Assignment: Return the listing word for word, as given.

Stored data:
(** X6: whatever the request and whatever the JSON codec and the model do,
    the handler either answers with one of five statuses, 200, 400, 404,
    500 or 501, or answers nothing; the second happens only for a
    [POST /embed] whose [try] body raised an exception with a message that
    cannot be encoded in latin-1, and what leaves the handler then is the
    [UnicodeEncodeError] of the status line. *)
Theorem response_statuses (r : request) (s : state) :
  (exists a,
     (handle_one_request E r s).2 = Ok a /\
     (status a = 200 \/ status a = 400 \/ status a = 404 \/
      status a = 500 \/ status a = 501)) \/
  (exists s' e,
     command r = "POST" /\ path r = "/embed" /\
     embed E r s = (s', Raise e) /\
     latin1 (str e) = false /\
     handle_one_request E r s
     = (s', Raise (unicode_error E
                     ((if isinstance_JSONDecodeError e
                       then "Invalid JSON: " else "Internal server error: ")
                      +:+ str e)))).
Proof.
  pose proof (handle_returns_expected r s) as Hexp.
  destruct (handle_one_request E r s) as [s1 [a | e0]] eqn:Hrun.
  - left. exists a. split; [reflexivity |].
    specialize (Hexp s1 a eq_refl).
    destruct a as [c body | c msg]; simpl in *; [destruct Hexp as [-> _] |]; tauto.
  - right. clear Hexp. revert Hrun.
    unfold handle_one_request, do_GET, do_POST, try_except.
    repeat case_bool_decide; simpl; try discriminate.
    destruct (embed E r s) as [s' [a | e]]; [discriminate |].
    intros Hrun. exists s', e. split_and!; try done.
    + destruct (isinstance_JSONDecodeError e);
        match type of Hrun with
        | send_error E ?c ?m s' = _ =>
            destruct (send_error_cases E c m s') as [Hok | [Hm _]];
              [rewrite Hok in Hrun; discriminate Hrun
              | rewrite latin1_app in Hm; exact Hm]
        end.
    + destruct (isinstance_JSONDecodeError e);
        match type of Hrun with
        | send_error E ?c ?m s' = _ =>
            destruct (send_error_cases E c m s') as [Hok | [_ Hraise]];
              [rewrite Hok in Hrun; discriminate Hrun
              | rewrite Hraise in Hrun; by injection Hrun as <- <-]
        end.
Qed.

(** X7: a response with a JSON body always has status 200, and its body is
    the fixed health object or an object [{embeddings, dimension, count}]
    in which [dimension] is the constant 384, whatever the length of the
    vectors the model returned, and [count] is the number of elements of
    [embeddings]. *)
Theorem json_responses (r : request) (s s' : state) (c : Z) (body : json) :
  handle_one_request E r s = (s', Ok (SendJson c body)) ->
  c = 200 /\
  (body = health \/
   exists (l : list json) (o : gmap string json),
     body = JObj o /\
     o !! "embeddings" = Some (JArr l) /\
     o !! "dimension" = Some (JInt 384) /\
     o !! "count" = Some (JInt (Z.of_nat (length l))) /\
     dom o = {["embeddings"; "dimension"; "count"]}).
Proof.
  intros Hrun. destruct (handle_returns_expected r s s' _ Hrun) as [-> Hbody].
  split; [done |]. destruct Hbody as [-> | [l ->]]; [by left | right].
  exists l. eexists. split; [reflexivity |].
  split_and!; [done | done | done |].
  rewrite !dom_insert_L, dom_singleton_L. set_solver.
Qed.

(** What a request leaves of the state: nothing changed, or what
    [get_model] left, or that with one more input passed to [encode]. *)
Lemma handle_effect (r : request) (s : state) :
  (handle_one_request E r s).1 = s \/
  (handle_one_request E r s).1 = (get_model E s).1 \/
  exists h x kw,
    (handle_one_request E r s).1 = (call_encode h x kw (get_model E s).1).1.
Proof.
  unfold handle_one_request, do_GET, do_POST.
  case_bool_decide; [by case_bool_decide; left |].
  case_bool_decide; [| by left].
  case_bool_decide; simpl; [| by left].
  unfold try_except, embed, bind, lift.
  destruct (header_int E (content_length r)) as [n | e];
    [| destruct (isinstance_JSONDecodeError e); left; apply send_error_state].
  destruct (json_loads E (rfile_read n (rfile r))) as [data | e];
    [| destruct (isinstance_JSONDecodeError e); left; apply send_error_state].
  destruct (py_contains "texts" data) as [[|] | e]; simpl;
    [| by left
     | destruct (isinstance_JSONDecodeError e); left; apply send_error_state].
  destruct (py_getitem data "texts") as [texts | e];
    [| destruct (isinstance_JSONDecodeError e); left; apply send_error_state].
  destruct texts as [| b | k | f | t | xs | m]; try by left.
  destruct xs as [| x xs]; simpl; [by left |].
  unfold embeddings_list_of, bind, lift.
  destruct (get_model E s) as [s1 [h | e]];
    [| destruct (isinstance_JSONDecodeError e); right; left;
       apply send_error_state].
  right. right. exists h, (JArr (x :: xs)), (Kwargs (Some false) None None).
  unfold call_encode.
  destruct (encode h (JArr (x :: xs)) _) as [[f | rows] | e]; simpl;
    try done; destruct (isinstance_JSONDecodeError _); apply send_error_state.
Qed.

Solution to the problem:
(** X6: whatever the request and whatever the JSON codec and the model do,
    the handler either answers with one of five statuses, 200, 400, 404,
    500 or 501, or answers nothing; the second happens only for a
    [POST /embed] whose [try] body raised an exception with a message that
    cannot be encoded in latin-1, and what leaves the handler then is the
    [UnicodeEncodeError] of the status line. *)
Theorem response_statuses (r : request) (s : state) :
  (exists a,
     (handle_one_request E r s).2 = Ok a /\
     (status a = 200 \/ status a = 400 \/ status a = 404 \/
      status a = 500 \/ status a = 501)) \/
  (exists s' e,
     command r = "POST" /\ path r = "/embed" /\
     embed E r s = (s', Raise e) /\
     latin1 (str e) = false /\
     handle_one_request E r s
     = (s', Raise (unicode_error E
                     ((if isinstance_JSONDecodeError e
                       then "Invalid JSON: " else "Internal server error: ")
                      +:+ str e)))).
Proof.
  pose proof (handle_returns_expected r s) as Hexp.
  destruct (handle_one_request E r s) as [s1 [a | e0]] eqn:Hrun.
  - left. exists a. split; [reflexivity |].
    specialize (Hexp s1 a eq_refl).
    destruct a as [c body | c msg]; simpl in *; [destruct Hexp as [-> _] |]; tauto.
  - right. clear Hexp. revert Hrun.
    unfold handle_one_request, do_GET, do_POST, try_except.
    repeat case_bool_decide; simpl; try discriminate.
    destruct (embed E r s) as [s' [a | e]]; [discriminate |].
    intros Hrun. exists s', e. split_and!; try done.
    + destruct (isinstance_JSONDecodeError e);
        match type of Hrun with
        | send_error E ?c ?m s' = _ =>
            destruct (send_error_cases E c m s') as [Hok | [Hm _]];
              [rewrite Hok in Hrun; discriminate Hrun
              | rewrite latin1_app in Hm; exact Hm]
        end.
    + destruct (isinstance_JSONDecodeError e);
        match type of Hrun with
        | send_error E ?c ?m s' = _ =>
            destruct (send_error_cases E c m s') as [Hok | [_ Hraise]];
              [rewrite Hok in Hrun; discriminate Hrun
              | rewrite Hraise in Hrun; by injection Hrun as <- <-]
        end.
Qed.

(** X7: a response with a JSON body always has status 200, and its body is
    the fixed health object or an object [{embeddings, dimension, count}]
    in which [dimension] is the constant 384, whatever the length of the
    vectors the model returned, and [count] is the number of elements of
    [embeddings]. *)
Theorem json_responses (r : request) (s s' : state) (c : Z) (body : json) :
  handle_one_request E r s = (s', Ok (SendJson c body)) ->
  c = 200 /\
  (body = health \/
   exists (l : list json) (o : gmap string json),
     body = JObj o /\
     o !! "embeddings" = Some (JArr l) /\
     o !! "dimension" = Some (JInt 384) /\
     o !! "count" = Some (JInt (Z.of_nat (length l))) /\
     dom o = {["embeddings"; "dimension"; "count"]}).
Proof.
  intros Hrun. destruct (handle_returns_expected r s s' _ Hrun) as [-> Hbody].
  split; [done |]. destruct Hbody as [-> | [l ->]]; [by left | right].
  exists l. eexists. split; [reflexivity |].
  split_and!; [done | done | done |].
  rewrite !dom_insert_L, dom_singleton_L. set_solver.
Qed.

(** What a request leaves of the state: nothing changed, or what
    [get_model] left, or that with one more input passed to [encode]. *)
Lemma handle_effect (r : request) (s : state) :
  (handle_one_request E r s).1 = s \/
  (handle_one_request E r s).1 = (get_model E s).1 \/
  exists h x kw,
    (handle_one_request E r s).1 = (call_encode h x kw (get_model E s).1).1.
Proof.
  unfold handle_one_request, do_GET, do_POST.
  case_bool_decide; [by case_bool_decide; left |].
  case_bool_decide; [| by left].
  case_bool_decide; simpl; [| by left].
  unfold try_except, embed, bind, lift.
  destruct (header_int E (content_length r)) as [n | e];
    [| destruct (isinstance_JSONDecodeError e); left; apply send_error_state].
  destruct (json_loads E (rfile_read n (rfile r))) as [data | e];
    [| destruct (isinstance_JSONDecodeError e); left; apply send_error_state].
  destruct (py_contains "texts" data) as [[|] | e]; simpl;
    [| by left
     | destruct (isinstance_JSONDecodeError e); left; apply send_error_state].
  destruct (py_getitem data "texts") as [texts | e];
    [| destruct (isinstance_JSONDecodeError e); left; apply send_error_state].
  destruct texts as [| b | k | f | t | xs | m]; try by left.
  destruct xs as [| x xs]; simpl; [by left |].
  unfold embeddings_list_of, bind, lift.
  destruct (get_model E s) as [s1 [h | e]];
    [| destruct (isinstance_JSONDecodeError e); right; left;
       apply send_error_state].
  right. right. exists h, (JArr (x :: xs)), (Kwargs (Some false) None None).
  unfold call_encode.
  destruct (encode h (JArr (x :: xs)) _) as [[f | rows] | e]; simpl;
    try done; destruct (isinstance_JSONDecodeError _); apply send_error_state.
Qed.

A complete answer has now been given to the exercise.